Skittish crude traders on Wednesday maintained their sell-off of the commodity in the wake of the Organization of the Petroleum Exporting Countries (OPEC) abandoning talks to keep its supply constraints intact.

The losses occurred despite the growing notion that OPEC members may not be tempted after all to fully open their taps, thus destabilizing global supply and demand: Eurasia Group stated in a note, "Despite growing risks of an OPEC+ collapse, the leadership in Riyadh and Abu Dhabi will most likely attempt to avert such an outcome."

Following the previous session's steep drop, Brent on Wednesday settled at $73.43 per barrel, falling $1.10, or 1.5 percent; West Texas Intermediate settled at $72.20 per barrel, shedding $1.17 or 1.6 percent.
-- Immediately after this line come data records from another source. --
Lemma includes_spec s t :
  JsString.includes s t = true ↔ Spec.contains s t.
Proof.
  unfold Spec.contains. induction s as [|x s IH]; simpl.
  - rewrite orb_false_r, startsWith_spec. split.
    + intros [post H]. by exists EmptyString, post.
    + intros ([|c pre] & post & H); [by exists post | discriminate].
  - rewrite orb_true_iff, IH, startsWith_spec. split.
    + intros [[post H] | (pre & post & H)].
      * by exists EmptyString, post.
      * exists (String x pre), post. simpl. by rewrite H.
    + intros ([|c pre] & post & H); simpl in H.
      * left. by exists post.
      * right. injection H as _ H. by exists pre, post.
Qed.

Lemma lt_spec a b : JsString.lt a b = true ↔ Spec.lex_lt a b.
Proof.
  revert b. induction a as [|x a IH]; intros [|y b]; simpl.
  - split; [done | inversion 1].
  - split; [constructor | done].
  - split; [done | inversion 1].
  - destruct (N.ltb_spec (N_of_ascii x) (N_of_ascii y)) as [Hxy|Hxy].
    { split; [by constructor | done]. }
    destruct (N.ltb_spec (N_of_ascii y) (N_of_ascii x)) as [Hyx|Hyx].
    { split; [done | inversion 1; subst; [lia | lia]]. }
    assert (x = y) as ->.
    { rewrite <- (ascii_N_embedding x), <- (ascii_N_embedding y). f_equal. lia. }
    rewrite IH. split; [by constructor | inversion 1; subst; [lia | done]].
Qed.

Lemma lt_irrefl a : JsString.lt a a = false.
Proof.
  induction a as [|x a IH]; simpl; [done|].
  by rewrite N.ltb_irrefl.
Qed.

Lemma lt_trans a b c :
  JsString.lt a b = true → JsString.lt b c = true → JsString.lt a c = true.
Proof.
  revert b c. induction a as [|x a IH]; intros [|y b] [|z c]; simpl; try done.
  destruct (N.ltb_spec (N_of_ascii x) (N_of_ascii y)),
           (N.ltb_spec (N_of_ascii y) (N_of_ascii x)),
           (N.ltb_spec (N_of_ascii y) (N_of_ascii z)),
           (N.ltb_spec (N_of_ascii z) (N_of_ascii y)),
           (N.ltb_spec (N_of_ascii x) (N_of_ascii z)),
           (N.ltb_spec (N_of_ascii z) (N_of_ascii x));
    try done; try lia.
  apply IH.
Qed.

Lemma lt_trichotomy a b :
  JsString.lt a b = true ∨ a = b ∨ JsString.lt b a = true.
Proof.
  revert b. induction a as [|x a IH]; intros [|y b]; simpl; auto.
  destruct (N.ltb_spec (N_of_ascii x) (N_of_ascii y)); [by left|].
  destruct (N.ltb_spec (N_of_ascii y) (N_of_ascii x)); [by right; right|].
  assert (x = y) as ->.
  { rewrite <- (ascii_N_embedding x), <- (ascii_N_embedding y). f_equal. lia. }
  destruct (IH b) as [?|[->|?]]; auto.
Qed.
The OPEC talks came to an abrupt halt after the United Arab Emirates opposed a proposal to raise production by about 2 million barrels per day (bpd) from August to December and to extend the remaining output reductions to the end of next year, in order to support the global economy as it continues to recover from the effects of the pandemic.

Phil Flynn, senior market analyst at Price Futures Group Inc., downplayed the notion of the OPEC collapse leading to calamity: "Some people are fearing a production war, but I think most people think that's unlikely.

"It is possible the UAE could leave OPEC and just do it's own thing, and if that happens, then it would be a question of competition for market share."

While Russia is  said to now be leading the charge in trying to close divisions between the UAE and OPEC, oil may find support in what is shaping up to be yet another massive U.S. stock draw: 8 million barrels for the week ended July 2, according to the American Petroleum Institute, compared to expectations of a reduction half that size.

The API also reported gasoline supplies fell 2.74 million barrels last week and distillate inventories rose 1.09 million barrels.

Another sign that cooler heads tend to prevail despite the drama in trading circles: U.S. shale firms are reluctant to pump or hedge more even though oil's remarkable recovery poses a significant temptation to do so.

Wood Mackenzie on Wednesday said producers were more likely to keep their remaining 2021 production unhedged, sell at the current prices, and focus their hedges on 2022; they also have pledged to keep production flat, boosting investor returns rather than pumping more crude.